CRANE

Compiled Runtime for Apple Neural Engine

Developed by Yilong Li during his research at University of Wisconsin-Madison

Direct Python control of Apple Neural Engine (ANE) via reverse-engineered private APIs. Compile MIL programs with baked weights, execute fused transformer blocks on ANE hardware, and cache kernels for repeated inference — no Core ML required.

What This Is

A Python runtime for executing custom compute graphs directly on Apple's Neural Engine
Fused transformer block kernels: RMSNorm + multi-head attention (with RoPE and windowed masking) + SwiGLU MLP + residual connections — compiled into a single ANE evaluation
Compile-time weight baking via _ANEInMemoryModel private APIs
IOSurface ping-pong chaining: 32 blocks share 2 surfaces, eliminating all intermediate CPU-ANE transfers
Baked rotary embeddings: cos/sin as MIL constants, enabling hidden-states-only I/O for chaining
Dynamic kernel cache with bounded LRU eviction and explicit lifecycle management
C bridge (libane_bridge.dylib) wrapping _ANECompiler / _ANEInMemoryModelDescriptor / _ANERequest into a ctypes-friendly interface

What This Is Not

A replacement for Core ML, MLX, or any production inference stack
A general-purpose ANE programming framework
Tested on anything other than Apple Silicon M-series with macOS 15+

Results

Measured on Qwen2.5-VL-3B-Instruct vision encoder (32 transformer blocks, dim=1280, 16 heads, head_dim=80, intermediate=3420), 384x384 input image, Apple Silicon:

Optimization Progression

Stage	Warm Latency (ms)	Improvement
Per-operator ANE kernels, dynamic weights	5,819	baseline
+ Compile-time weight baking (partial)	4,498	1.3x
+ Remove sequence chunking, full bake	1,315	4.4x
+ Fused block kernel	260	22.4x
+ Baked rotary + IOSurface ping-pong chain	245	23.7x

Fused Block: Per-Block Latency

Approach	Per-Block (ms)	ANE Evals/Block
Unfused (5 separate ANE calls + CPU ops)	36.4	5
Fused (1 single ANE call)	7.9	1
Fused + baked rotary + chain	7.7	1
Speedup	4.7x

IOSurface Ping-Pong Chain

With baked rotary embeddings, input and output have the same shape [1, dim, 1, seq]. This enables IOSurface chaining across blocks:

Block 0: input=surfaceA, output=surfaceB
Block 1: input=surfaceB, output=surfaceA
Block 2: input=surfaceA, output=surfaceB
...

Only 1 CPU write (entry) + 1 CPU read (exit) for the entire 32-block chain. Intermediate blocks execute with zero CPU-ANE data transfer.

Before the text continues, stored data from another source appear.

Definition with_dd_defaults (opts : ddminOptions) : ddminOptions :=
  let runs := if CalibrationRuns opts <=? 0 then 10 else CalibrationRuns opts in
  mkDdminOptions (dd_Target opts) (ControlsReport opts) runs
    (if PositiveMinimumHit opts <=? 0 then runs else PositiveMinimumHit opts)
    (if CandidateRepeats opts <=? 0 then 3 else CandidateRepeats opts)
    (if CandidateMinHits opts <=? 0 then 2 else CandidateMinHits opts)
    (WindowMargin opts) (MinimumWindow opts) (MaximumWindow opts).

Definition with_control_defaults (opts : controlOptions) : controlOptions :=
  let repeats := if Repeats opts <=? 0 then 3 else Repeats opts in
  mkControlOptions (co_Target opts) repeats
    (if MinimumPositiveHit opts <=? 0 then repeats else MinimumPositiveHit opts)
    (co_ColdState opts) (co_Window opts).

Definition output_name (target : targetKind) : string :=
  match target with
  | targetCombined => "cell-neighbor-combined-frame-min.cfg"
  | _ => String.append (target_string target) "-neighbor-frame-min.cfg"
  end.

(** * Operations *)

Section Batch.
Context `{SortSlice} `{Device} `{Json}.
Context (o : deviceOptions).
Fixpoint run_targets (o : deviceOptions) (f : ddminFlags) (targets : list targetKind) : M (option mainError) :=
  match targets with
  | [] => mret None
  | target :: targets =>
    '(summary, err) ← ddminRun o (mkDdminOptions target (df_controlsReport f) (df_calibrationRuns f)
                                    (df_positiveMin f) (df_candidateRepeats f) (df_candidateMin f)
                                    (df_windowMargin f) (df_minimumWindow f) (df_maximumWindow f));
    _ ← (match summary with
         | Some s => WriteSummary o (String.append "ddmin-"
                       (String.append (target_string target) "-partial.json")) (encode_ddmin s)
         | None => mret None
         end);
    match err with
    | Some e => mret (Some (MainRun e))
    | None => run_targets o f targets
    end
  end.

Definition runDDMinCommand (f : ddminFlags) : M (option mainError) :=
  if negb (ddmin_flags_ok f) then mret (Some MainFlags) else
  match parseTargetList (df_target f) with
  | inr e => mret (Some e)
  | inl targets =>
    e ← check_reports (df_controlsReport f) targets;
    match e with
    | Some e => mret (Some (MainRun e))
    | None => with_runner (df_common f) emergencyRelease (fun o => run_targets o f targets)
    end
  end.

Definition probe_state (prior : string) (mode : privateMode) : string * string :=
  if bool_decide (prior = "") then ("cold-private-probe", private_string mode)
  else ("sequential-private-control",
        String.append "prior " (String.append prior (String.append " + sent " (private_string mode)))).
Lemma completed_all_spec s bs :
  byNumber (completed_all s bs) = byNumber s /\
  forall id, id ∈ completed (completed_all s bs) <-> id ∈ completed s \/ exists b, b ∈ bs /\ ID (Message b) = id.
Proof.
  revert s. induction bs as [|b bs IH]; intros s.
  { split; [done|]. intros id. split; [by left|]. intros [?|(b & []%not_elem_of_nil & _)]. done. }
  destruct (IH (complete s (ID (Message b)))) as [Hb Hc]. split; [exact Hb|].
  intros id. change (completed_all s (b :: bs)) with (completed_all (complete s (ID (Message b))) bs).
  rewrite Hc. simpl. rewrite elem_of_union, elem_of_singleton. setoid_rewrite elem_of_cons. clear Hb Hc IH.
  split; [intros [[->|?]|(b' & ? & ?)]|intros [?|(b' & [->|?] & ?)]]; eauto.
Qed.

Lemma logs_batches c bs s sent errs :
  SLogs (send_batches c bs s sent errs)
    (fun r ev => r.1.1 = completed_all s bs /\ handed ev = batch_key <$> bs /\ noted ev = []).
Proof.
  revert s sent errs. induction bs as [|b bs IH]; intros s sent errs; [by apply logs_ret|].
  eapply logs_bind; [apply logs_send|]. intros [n es] ev [Hh Hn].
  eapply logs_mono; [apply IH|]. intros r ev' (Hr & Hh' & Hn'). split; [exact Hr|].
  rewrite handed_app, noted_app, Hh, Hn, Hh', Hn'. done.
Qed.

Lemma logs_first c messages s :
  SLogs (first_poll c messages s) (fun r ev => r.1 = s /\ handed ev = []).
Proof.
  eapply logs_bind; [apply logs_save|]. intros [e|] ev [Hh _]; [by apply logs_ret; rewrite app_nil_r|].
  apply logs_silent; [done|]. intros []. apply logs_ret. by rewrite app_nil_r.
Qed.

(** The end of a poll notes the new identifier, or nothing. *)
Lemma logs_finish c s sent errs :
  SLogs (finish_poll c s sent errs) (fun r ev => handed ev = [] /\
    ((r.1 = s /\ noted ev = []) \/
     (LastID c < nextLastID s (LastID c) /\ noted ev = [nextLastID s (LastID c)] /\
      r.1 = discardCompletedThrough s (nextLastID s (LastID c))))).
Proof.
  assert (Hrep : forall s lastID, Logs w_log (_ ← setSmsForwardSent sent lastID;
      match errs with
      | _ :: _ => mret (s, Some (ErrSend errs))
      | [] => _ ← setSmsForwardLastError None; mret (s, None)
      end : M (smsForwardPendingState * option smsError)) (fun r ev => r.1 = s /\ ev = [])).
  { intros s0 lastID. apply logs_silent; [done|]. intros [].
    destruct errs; [apply logs_silent; [done|]; intros []|]; by apply logs_ret. }
  unfold finish_poll. destruct (LastID c <? _) eqn:Hlt.
  - eapply logs_bind; [apply logs_save|]. intros [e|] ev [Hh Hn].
    + apply logs_ret. rewrite app_nil_r. split; [done|by left].
    + eapply logs_mono; [apply Hrep|]. intros r ev' [Hr ->]. rewrite app_nil_r.
      split; [done|]. right. split; [lia|done].
  - eapply logs_mono; [apply Hrep|]. intros r ev [Hr ->]. by split; [|left].
Qed.

(** ** What a poll does *)

(** The state once the due batches are sent. *)
Definition after_sending (s : smsForwardPendingState) (messages : list smsMessage) (lastID now : Z)
    : list smsForwardPendingBatch * smsForwardPendingState :=
  let r := ready (add_all s (newer messages lastID) now) now in (r.1, completed_all r.2 r.1).

(** A poll that gets as far as sending. *)
Record poll_sends (s : smsForwardPendingState) (w : world) (c : smsForwardConfig)
    (messages : list smsMessage) (now : Z) : Prop := mkPollSends {
  ps_config : (loadSmsForwardConfig w).1 = (c, None);
  ps_valid : validateSmsForwardConfig c = None;
  ps_last : LastID c <> 0;
  ps_messages : loaded_messages <$> se_messages (S (w_calls w)) = Some messages;
  ps_now : now = se_now (S (S (w_calls w))) }.

Definition sends_result (s : smsForwardPendingState) (c : smsForwardConfig) (messages : list smsMessage) (now : Z)
    (s' : smsForwardPendingState) (ev : list event) : Prop :=
  let '(bs, s2) := after_sending s messages (LastID c) now in
  handed ev = batch_key <$> bs /\
  ((s' = s2 /\ noted ev = []) \/
   (LastID c < nextLastID s2 (LastID c) /\ noted ev = [nextLastID s2 (LastID c)] /\
    s' = discardCompletedThrough s2 (nextLastID s2 (LastID c)))).

(** After a step that only counts. *)
Definition stepped (w w' : world) : Prop := w_log w' = w_log w /\ w_calls w' = S (w_calls w).

Lemma wp_answer {A} (answer : nat -> A) (Q : A -> world -> Prop) w :
  (forall w', stepped w w' -> Q (answer (w_calls w)) w') -> wp (call answer) Q w.
Proof. intros HQ. by apply HQ. Qed.

Lemma wp_load (Q : smsForwardConfig * option smsError -> world -> Prop) w :
  (forall w', stepped w w' -> Q (loadSmsForwardConfig w).1 w') -> wp loadSmsForwardConfig Q w.
Proof. intros HQ. by apply HQ. Qed.

(** What a poll leaves behind. *)
Definition poll_did (s : smsForwardPendingState) (w : world)
    (r : smsForwardPendingState * option smsError) (w' : world) : Prop :=
  exists ev, w_log w' = (w_log w ++ ev)%list /\
    ((r.1 = s /\ handed ev = [] /\ forall c messages now, ~ poll_sends s w c messages now) \/
     (exists c messages now, poll_sends s w c messages now /\ sends_result s c messages now r.1 ev)).

Lemma poll_cases s w : wp (smsForwardPollOnce s) (poll_did s w) w.
Proof.
  apply wp_bind, wp_load. intros w1 [Hl1 Hc1].
  assert (Hstop : forall e w', w_log w' = w_log w ->
    (forall c messages now, ~ poll_sends s w c messages now) -> poll_did s w (s, e) w').
  { intros e w' Hw Hno. exists []. rewrite app_nil_r. split; [done|by left]. }
  destruct (loadSmsForwardConfig w).1 as [c [e|]] eqn:Hload.
  { apply wp_ret, Hstop; [done|]. intros c' ms now [Hc' _ _ _ _]. congruence. }
  destruct (validateSmsForwardConfig c) as [e|] eqn:Hvalid.
  { apply wp_ret, Hstop; [done|]. intros c' ms now [Hc' ? _ _ _]. congruence. }
  apply wp_bind, wp_bind, wp_answer. intros w2 [Hl2 Hc2]. rewrite Hc1. apply wp_ret.
  destruct (se_messages (S (w_calls w))) as [reply|] eqn:Hreply.
  2: { apply wp_ret, Hstop; [congruence|]. intros c' ms now [_ _ _ Hm _]. by rewrite Hreply in Hm. }
  destruct (LastID c =? 0) eqn:Hzero.
  - assert (Hno : forall c' ms now, ~ poll_sends s w c' ms now).
    { intros c' ms now [Hc' _ Hz _ _]. rewrite Hload in Hc'. injection Hc' as <-. lia. }
    eapply (logs_wp w_log); [apply logs_first|]. intros r w' ev Hev [Hr Hh].
    exists ev. split; [congruence|]. by left.
  - apply wp_bind, wp_answer. intros w3 [Hl3 Hc3]. rewrite Hc2, Hc1.
    set (now := se_now _). set (ms := loaded_messages reply) in *.
    change (fold_left _ (newer ms (LastID c)) s) with (add_all s (newer ms (LastID c)) now).
    destruct (ready _ now) as [bs s2] eqn:Hr. apply wp_bind.
    eapply (logs_wp w_log); [apply logs_batches|]. intros [[s3 sent] errs] w4 ev Hev (Hs3 & Hh & Hn).
    cbn [fst snd] in Hs3. subst s3.
    eapply (logs_wp w_log); [apply logs_finish|]. intros r w5 ev' Hev' [Hh' Hres].
    exists (ev ++ ev')%list. split; [rewrite Hev', Hev, (assoc app); congruence|]. right.
    exists c, ms, now. split.
    { split; try done; [lia|]. by rewrite Hreply. }
    unfold sends_result, after_sending. rewrite Hr. cbn [fst snd].
    rewrite handed_app, noted_app, Hh, Hh', Hn, app_nil_r. by split.
Qed.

Parity vs Reference (MLX bfloat16)

Block Type	max_abs_diff	mean_abs_diff
Windowed attention (block 0)	0.066	0.003
Full attention (block 7)	0.023	0.003
Baked rotary vs dynamic rotary	0.008	0.000002
2-block chained vs sequential	0.0	0.0 (bit-exact)

Architecture

Python (numpy)                    ANE Hardware
    |                                 |
    |  pack [1, C, 1, S]             |
    +--- write_input ------>  IOSurface (shared memory)
    |                                 |
    |                         compile MIL -> ANE program
    |                         bake weights as constants
    |                                 |
    +--- eval -------------->  ANE executes fused kernel
    |                                 |
    |  unpack (S, C)                 |
    +<-- read_output --------  IOSurface (shared memory)

A fused VisionBlock kernel contains ~94 MIL operations:

2x RMSNorm (reduce_sum + pow + rsqrt + mul)
5x linear projection (conv with baked [oc, ic, 1, 1] weights)
5x bias addition
1x RoPE (slice + negate + concat + mul + add)
1x multi-head attention (reshape + transpose + matmul + masked softmax + matmul)
1x SiLU activation (sigmoid + mul)
2x residual add
I/O casts (fp32 at boundaries, fp16 internally)

Building

Requires macOS 15+ on Apple Silicon (M1/M2/M3/M4).

cd crane
make

This compiles libane_bridge.dylib from src/ane_bridge.m. No external dependencies — uses only system frameworks (Foundation, IOSurface) and private ANE APIs resolved at runtime via dlopen.

Usage

Basic: Dynamic Matrix Multiply

import numpy as np
from crane import ANEBridgeLibrary
from crane.bridge import run_dyn_matmul

x = np.random.randn(64, 128).astype(np.float32)
w = np.random.randn(128, 256).astype(np.float32)
out = run_dyn_matmul(x, w)  # (64, 256), runs on ANE

Baked-Weight Linear

from crane import compile_baked_linear_kernel
from crane.runtime import run_baked_linear_kernel

kernel = compile_baked_linear_kernel(
    ic=128, oc=256, seq=64,
    logical_kernel_name="my_linear",
    weights=w,  # baked at compile time
)
out = run_baked_linear_kernel(kernel, x)  # only activation transferred per call

Fused Transformer Block

from crane import (
    compile_fused_vision_block,
    run_fused_vision_block,
    build_windowed_attention_mask,
)

# All weights baked at compile time
kernel = compile_fused_vision_block(
    block_weights=weights_dict,
    attention_mask=build_windowed_attention_mask(cu_seqlens, seq_len),
    seq=784, dim=1280, num_heads=16, head_dim=80, intermediate=3420,
    logical_name="block.0",
)

# Per-image: only hidden_states + cos + sin transferred
out = run_fused_vision_block(kernel, hidden_states, cos, sin,
                              seq=784, dim=1280, head_dim=80)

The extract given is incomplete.